What you want is something similar to the unix

__BASE_FILE__

Take a look around http://theory.uwinnipeg.ca/localfiles/infofiles/gcc/cpp_13.html for it. I hope this helps.

EDIT: Attempt Two

How about using the #line preprocessor command. You can use it to change the filename variable too as you can see here: http://www.cppreference.com/wiki/preprocessor/line

Robert Massaioli
Close, but no cigar. That gives the filename/path as passed into g++, so it chops off some of the earlier parts of the path, but doesn't give me just the last dir as I want (since my code is in a bunch of sub-directories), so now I just get foo/bar instead of /home/davidc/some/path/to/some/code/foo/bar, close but unfortunately still the same problem.
David Claridge
Dammit, so close. I'm going to go keep looking.
Robert Massaioli
+1  A: 

Depending on your compiler/how your software is built, you can declare a macro to be the current or any path when you compile.

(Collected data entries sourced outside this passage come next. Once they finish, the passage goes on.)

(** The served area keeps its bytes. *)
Lemma served_bytes va : area_byte w' (set_trackers a l) va = area_byte (sy_world sys) a va.
Proof.
  pose proof (list_elem_of_lookup_2 _ _ _ Hia) as Ha.
  assert (set_trackers a l ∈ as_memset served_space) as Ha'.
  { apply (list_elem_of_lookup_2 _ i). cbn [served_space as_memset]. apply list_lookup_insert_eq. by eapply lookup_lt_Some. }
  unfold area_byte. destruct (decide (page_floor va = page)) as [Hpage|Hne].
  - destruct (fe_new _ _ _ _ _ _ _ He) as (y & Hy & Hyv & Hyp). rewrite Hpage.
    rewrite (proj2 (find_tracker_Some served_space _ page y served_space_ok Ha')) by done.
    rewrite Hyp, (fe_bytes _ _ _ _ _ _ _ He); [done|apply mod_page_range].
  - destruct (find_tracker a (page_floor va)) as [x|] eqn:Hx.
    + pose proof (proj1 (find_tracker_Some s a _ x Hok Ha) Hx) as [Hxa Hxv].
      rewrite (proj2 (find_tracker_Some served_space _ _ x served_space_ok Ha')) by (split; [apply (fe_old _ _ _ _ _ _ _ He); congruence|done]).
      apply (fe_mem _ _ _ _ _ _ _ He pid x); [|apply mod_page_range|].
      * apply elem_all_trackers. exists s. split; [done|]. apply elem_space_trackers. eauto.
      * intros Hp. destruct (fe_excl _ _ _ _ _ _ _ He pid x) as [_ Hvp]; [|done|congruence].
        apply elem_all_trackers. exists s. split; [done|]. apply elem_space_trackers. eauto.
    + destruct (find_tracker (set_trackers a l) (page_floor va)) as [y|] eqn:Hy; [|done]. exfalso.
      apply (find_tracker_Some served_space) in Hy as [Hy Hyv]; [|apply served_space_ok|done].
      destruct (fe_in _ _ _ _ _ _ _ He y Hy) as [[Hya _]|[Hv _]]; [by apply (find_tracker_None a _ Hx y)|congruence].
Qed.

Lemma served_memory q va : memory served_sys q va = memory sys q va.
Proof.
  unfold memory. cbn [served_sys sy_procs sy_world]. destruct (decide (q = pid)) as [->|Hne].
  - rewrite lookup_insert_eq, Hs. cbn [mbind option_bind].
    destruct (List.find (λ a, area_contains a va) (as_memset s)) as [b|] eqn:Hb.
    + apply List.find_some in Hb as [Hb Hc]. apply list_elem_of_In, list_elem_of_lookup in Hb as [j Hj]. cbn [mbind option_bind].
      destruct (decide (j = i)) as [->|Hji].
      * rewrite Hia in Hj. injection Hj as <-.
        rewrite (proj1 (find_area served_space i (set_trackers a l) va served_space_ok
          ltac:(cbn [served_space as_memset]; apply list_lookup_insert_eq; by eapply lookup_lt_Some) Hc)).
        cbn [mbind option_bind]. by rewrite served_bytes.
      * rewrite (proj1 (find_area served_space j b va served_space_ok
          ltac:(cbn [served_space as_memset]; by rewrite list_lookup_insert_ne) Hc)).
        cbn [mbind option_bind]. f_equal. apply (other_bytes pid s); [done|by eapply list_elem_of_lookup_2|].
        intros _ x Hx _. by eapply other_area_tracker.
    + destruct (List.find _ (as_memset served_space)) as [b|] eqn:Hb'; [|done]. exfalso.
      apply List.find_some in Hb' as [Hb' Hc]. apply list_elem_of_In, served_elem in Hb'.
      apply find_None_Forall in Hb. rewrite Forall_forall in Hb. destruct Hb' as [->|Hb'].
      * specialize (Hb a (list_elem_of_lookup_2 _ _ _ Hia)). change (area_contains a va = true) in Hc. cbn in Hb. congruence.
      * specialize (Hb b Hb'). cbn in Hb. congruence.
  - rewrite lookup_insert_ne by done. destruct (sy_procs sys !! q) as [s2|] eqn:Hq; [|done]. cbn [mbind option_bind].
    destruct (List.find _ _) as [b|] eqn:Hb; [|done]. cbn [mbind option_bind]. f_equal.
    apply List.find_some in Hb as [Hb _]. apply list_elem_of_In in Hb. by apply (other_bytes q s2).
Qed.
End served.

(** A world that only lost free frames. *)
Lemma shrink_inv sys w' pid s s' : cow_inv sys → sy_procs sys !! pid = Some s → world_ok w' → w_mem w' = w_mem (sy_world sys) →
  managed_frames (w_frames w') = managed_frames (w_frames (sy_world sys)) →
  free_frames (w_frames w') ⊆ free_frames (w_frames (sy_world sys)) →
  as_memset s' = as_memset s → as_pt s' = as_pt s → as_shms s' = as_shms s →
  cow_inv (mkSys (<[pid := s']> (sy_procs sys)) w') ∧
  ∀ q va, memory (mkSys (<[pid := s']> (sy_procs sys)) w') q va = memory sys q va.
Proof.
  intros Hi Hs Hw Hm Hman Hfree Hset Hpt Hsh. pose proof (ci_space sys Hi pid s Hs) as Hok.
  assert (∀ q s2, <[pid := s']> (sy_procs sys) !! q = Some s2 → ∃ s0, sy_procs sys !! q = Some s0 ∧
    as_memset s2 = as_memset s0 ∧ as_pt s2 = as_pt s0 ∧ as_shms s2 = as_shms s0) as Hlk.
  { intros q s2. destruct (decide (q = pid)) as [->|]; [rewrite lookup_insert_eq; intros [= <-]; by exists s|].
    rewrite lookup_insert_ne by done. eauto. }
  assert (∀ q x, (q, x) ∈ all_trackers (mkSys (<[pid := s']> (sy_procs sys)) w') → (q, x) ∈ all_trackers sys) as Hall.
  { intros q x (s2 & Hq & Hx)%elem_all_trackers. destruct (Hlk q s2 Hq) as (s0 & Hs0 & Hm0 & _). apply elem_all_trackers.
    exists s0. split; [done|]. unfold space_trackers in *. by rewrite <- Hm0. }
  split.
  - split; cbn [sy_world]; [done|..].
    + intros q s2 Hq. destruct (Hlk q s2 Hq) as (s0 & Hs0 & Hm0 & Hp0 & Hsh0). pose proof (ci_space sys Hi q s0 Hs0) as Hok0.
      apply (space_ok_same s0); [done|done|by rewrite Hsh0, (so_shms s0)|]. rewrite Hp0. apply (so_pt s0 Hok0).
    + intros q x Hx%Hall. destruct (ci_owned sys Hi q x Hx). rewrite Hman. split; [done|set_solver].
    + intros q s2 v p fl Hq Hp Hwr q2 x Hx%Hall Ht. destruct (Hlk q s2 Hq) as (s0 & Hs0 & _ & Hp0 & _). rewrite Hp0 in Hp.
      by apply (ci_write sys Hi q s0 v p fl).
  - intros q va. unfold memory. cbn [sy_procs sy_world]. destruct (decide (q = pid)) as [->|].
    + rewrite lookup_insert_eq, Hs. cbn [mbind option_bind]. rewrite Hset. unfold area_byte. by rewrite Hm.
    + rewrite lookup_insert_ne by done. unfold area_byte. by rewrite Hm.
Qed.

Lemma fault_spec sys pid s i a va sig tls : cow_inv sys → sy_procs sys !! pid = Some s → as_memset s !! i = Some a →
  area_contains a va = true →
  ∃ r, user_cow_int file_read file_size (frame_refs sys) (with_world s (sy_world sys)) sig tls va = Ret r ∧
    let sys' := mkSys (<[pid := ft_space r]> (sy_procs sys)) (as_world (ft_space r)) in
    cow_inv sys' ∧ (∀ q v, memory sys' q v = memory sys q v) ∧ ft_exit r = None ∧
    ((ft_signal r = sig ∧ ∃ p fl, as_pt (ft_space r) !! page_floor va = Some (p, fl) ∧ writable fl = true) ∨
     (ft_signal r = add_signal sig SIGSEGV ∧ get_free_pages (w_frames (sy_world sys)) < 10)).
Proof.
  intros Hi Hs Hia Hc. pose proof (ci_space sys Hi pid s Hs) as Hok. pose proof (list_elem_of_lookup_2 _ _ _ Hia) as Ha.
  unfold user_cow_int. change (as_memset (with_world s (sy_world sys))) with (as_memset s).
  rewrite (proj2 (find_area s i a va Hok Hia Hc)). change (as_world (with_world s (sy_world sys))) with (sy_world sys).
  destruct (cow_page_spec sys pid s i a va Hi Hs Hia) as (o & w' & -> & Ho). step_ret. destruct o as [[p a']|].
  - destruct Ho as (l & -> & He). destruct (fe_own _ _ _ _ _ _ _ He) as [Hpm _]. destruct (ci_world sys Hi) as [Hsrc _].
    destruct (managed_aligned _ p Hsrc Hpm) as [_ Hpa]. pose proof (page_floor_spec va) as (Hpg & _ & _).
    unfold task_map. rewrite decide_True by done. step_ret. eexists. split; [done|]. cbn [ft_space ft_signal ft_exit as_world as_pt].
    assert (area_contains a (page_floor va) = true) as Hcp by (by rewrite (area_page s)).
    split; [exact (served_inv sys pid s i a _ p l w' _ Hi Hs Hia Hcp Hpg He)|].
    split; [exact (served_memory sys pid s i a _ p l w' _ Hi Hs Hia Hcp Hpg He)|]. split; [done|]. left. split; [done|].
    eexists p, _. split; [apply lookup_insert_eq|]. unfold cow_flags. by case_decide.
  - destruct Ho as (Hw & Hm & Hman & Hfree & Hlow). eexists. split; [done|]. cbn [ft_space ft_signal ft_exit as_world].
    destruct (shrink_inv sys w' pid s (with_world (with_world s (sy_world sys)) w') Hi Hs Hw Hm Hman Hfree) as [H1 H2]; [done..|].
    split_and!; [done|done|done|]. by right.
Qed.

Lemma cow_step_effect sys e sys' : cow_inv sys → cow_step sys e sys' → cow_inv sys' ∧ private_effect (memory sys) (memory sys') e.
Proof.
  intros Hi [parent child s cs ps Hs Hc E|pid s va sig tls r Hs Hex E|pid s va b p fl Hs Hpt Hw].
  - by apply (fork_step sys parent child s).
  - apply existsb_exists in Hex as (a & Ha & Hc). apply list_elem_of_In, list_elem_of_lookup in Ha as [i Ha].
    destruct (fault_spec sys pid s i a va sig tls Hi Hs Ha Hc) as (r' & E' & H1 & H2 & _). rewrite E in E'. by injection E' as <-.
  - by apply (store_step sys pid s va b p fl).
Qed.
End system.

(** C9: copy-on-write implements private memories.  In every system of processes with
    disjoint private anonymous areas that satisfies the copy-on-write invariant, each step
    of the kernel or of a process keeps the invariant and has exactly the effect that eager
    copying would have: a fork gives the child a copy of the parent's memory, a page fault
    inside an area changes no byte any process sees (untouched pages read as zero), and a
    store through a writable mapping changes one byte of one process; a load through any
    mapping reads that memory. *)
Theorem cow_private_memories {FS} `{FL : FrameSourceLaws FS} {F} (file_read : F → Z → Z → result (list Z)) (file_size : F → option Z)
    (sys sys' : Sys (FS := FS)) (e : cow_event) :
  cow_inv sys → cow_step file_read file_size sys e sys' →
  cow_inv sys' ∧ private_effect (memory sys) (memory sys') e ∧
  ∀ pid s va p fl, sy_procs sys' !! pid = Some s → as_pt s !! page_floor va = Some (p, fl) →
    memory sys' pid va = Some (w_mem (sy_world sys') (p + va mod PAGE_SIZE)).
Proof.
  intros Hi Hs. destruct (cow_step_effect file_read file_size sys e sys' Hi Hs) as [Hi' He]. split_and!; [done|done|].
  intros. by eapply load_sees_memory.
Qed.


(** ** Witnesses: one process with a two-page area, one page of it present *)

Definition demo_cow_frames : FrameAllocator := [mkRegion [0xFFFFFFFFFFFF0001] 0x80000000 0x80010000].
Definition demo_cow_world : World FrameAllocator := mkWorld demo_cow_frames (λ x, if decide (x = 0x80000000) then 7 else 0).
Definition demo_cow_space : AddrSpace (FS := FrameAllocator) (F := unit) :=
  mkSpace [mkArea Mmap [mkTrack 0x10000 0x80000000 7] None 0 0x10000 0x2000] {[0x10000 := (0x80000000, URWX)]} 0 [] demo_cow_world.
Definition demo_cow_sys : Sys (FS := FrameAllocator) (F := unit) := mkSys {[1 := demo_cow_space]} demo_cow_world.

Lemma demo_cow_frames_wf : fa_wf demo_cow_frames ∧ fa_free demo_cow_frames = fa_managed demo_cow_frames ∖ {[0x80000000]}.
Proof.
  destruct (region_new_spec 0x80000000 0x80010000) as (r & E & Hwf & _); [lia|done|done|done|]. vm_compute in E. injection E as <-.
  destruct (fa_alloc_spec [mkRegion [0xFFFFFFFFFFFF0000] 0x80000000 0x80010000]) as (o & fa & E & Hfa & _).
  { constructor; [exact Hwf|done|constructor]. }
  vm_compute in E. injection E as <- <-. split; [exact Hfa|]. vm_compute. reflexivity.
Qed.

Lemma demo_cow_inv : cow_inv demo_cow_sys.
Proof.
  destruct demo_cow_frames_wf as [Hwf Hfree].
  assert (∀ q x, (q, x) ∈ all_trackers demo_cow_sys → q = 1 ∧ x = mkTrack 0x10000 0x80000000 7) as Hall.
  { intros q x Hx. change (all_trackers demo_cow_sys) with [(1, mkTrack 0x10000 0x80000000 7)] in Hx.
    apply list_elem_of_singleton in Hx. by injection Hx as -> ->. }
  split.
  - split; [exact Hwf|]. intros p i Hp Hi. change (p ∈ fa_free demo_cow_frames) in Hp. rewrite Hfree in Hp. cbn [demo_cow_sys sy_world demo_cow_world w_mem].
    rewrite decide_False; [done|]. intros E. assert (p ∈ fa_managed demo_cow_frames) as Hm by set_solver.
    destruct (fa_managed_aligned _ p Hwf Hm) as [_ Ha]. destruct (page_offset_inj p 0x80000000 i 0) as [-> _]; [done|done|done|done|lia|set_solver].
  - intros q s Hq. cbn [demo_cow_sys sy_procs] in Hq. apply lookup_singleton_Some in Hq as [<- <-]. split.
    + intros a ->%list_elem_of_singleton. split_and!; try done; split; cbn; done || lia.
    + intros [|i] [|j] a b va; cbn; done.
    + intros a x ->%list_elem_of_singleton. intros ->%list_elem_of_singleton. by split.
    + intros a ->%list_elem_of_singleton. cbn. apply NoDup_singleton.
    + intros v p fl Hpt. cbn [demo_cow_space as_pt] in Hpt. apply lookup_singleton_Some in Hpt as [<- [= <- <-]]. exists (mkTrack 0x10000 0x80000000 7). split; [|done]. change (space_trackers demo_cow_space) with [mkTrack 0x10000 0x80000000 7]. by left.
    + done.
  - intros q x [-> ->]%Hall. cbn [tracker]. split; [apply (bool_decide_unpack (0x80000000 ∈ fa_managed demo_cow_frames)); vm_compute; exact I|]. change (0x80000000 ∉ fa_free demo_cow_frames). rewrite Hfree. set_solver.
  - intros q s v p fl Hq Hpt _ q2 x [-> ->]%Hall _. cbn [demo_cow_sys sy_procs] in Hq. apply lookup_singleton_Some in Hq as [<- <-].
    cbn [demo_cow_space as_pt] in Hpt. apply lookup_singleton_Some in Hpt as [<- _]. done.
Qed.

 gcc -D__DIR__=/usr/src/test/ test.c

I've never used the MS compiler but I know there is a similar option for ICC as well.

gcc manpage

Brian Gianforcaro
Thanks, but that's not what I'm after. I am compiling a large project with hundreds of files in different directories, the idea is that each file can #include this macro, and it will return the directory name corresponding to it's own source file location, I don't want to 'hard-code' the path to anywhere in particular.
David Claridge
oh and yes I'm using g++ on Linux
David Claridge
A: 

How about changing your makefile/build system so that for .../bar/file.cc the compilation line will include -D__DIR__ bar. It should be easier...

Oren S
+5  A: 

If you are using GNU make to build your project, then you might be able to do something like this:

%.o: %.cpp
    $(CC) $(CFLAGS) -D__DIR__="$(strip $(lastword $(subst /, , $(dir $(abspath $<)))))" -c $< -o $@

That has to be about the most God-awful thing that I have thought about doing in a Makefile in quite a while. I don't think that you will find a quick or clean way to do this within the confines of the compiler so I'd look for clever ways to inject the information into the compilation process.

Good luck.

D.Shawley
D'oh, you beat me by a minute -- I was doing pretty much the exact same thing. It doesn't quite work if the last directory has spaces in it, but otherwise it's a perfect solution. And believe me -- I've seen *far* worse monstrosities in Makefiles before.
Adam Rosenfield
@Adam: I just had to do some _fixups_ to get around version numbers starting with zeroes tonight. Going from 07.64 to 08.01 caused us lots of unnecessary grief.
D.Shawley
I'm using CMake, so I should be able to do this. Thanks!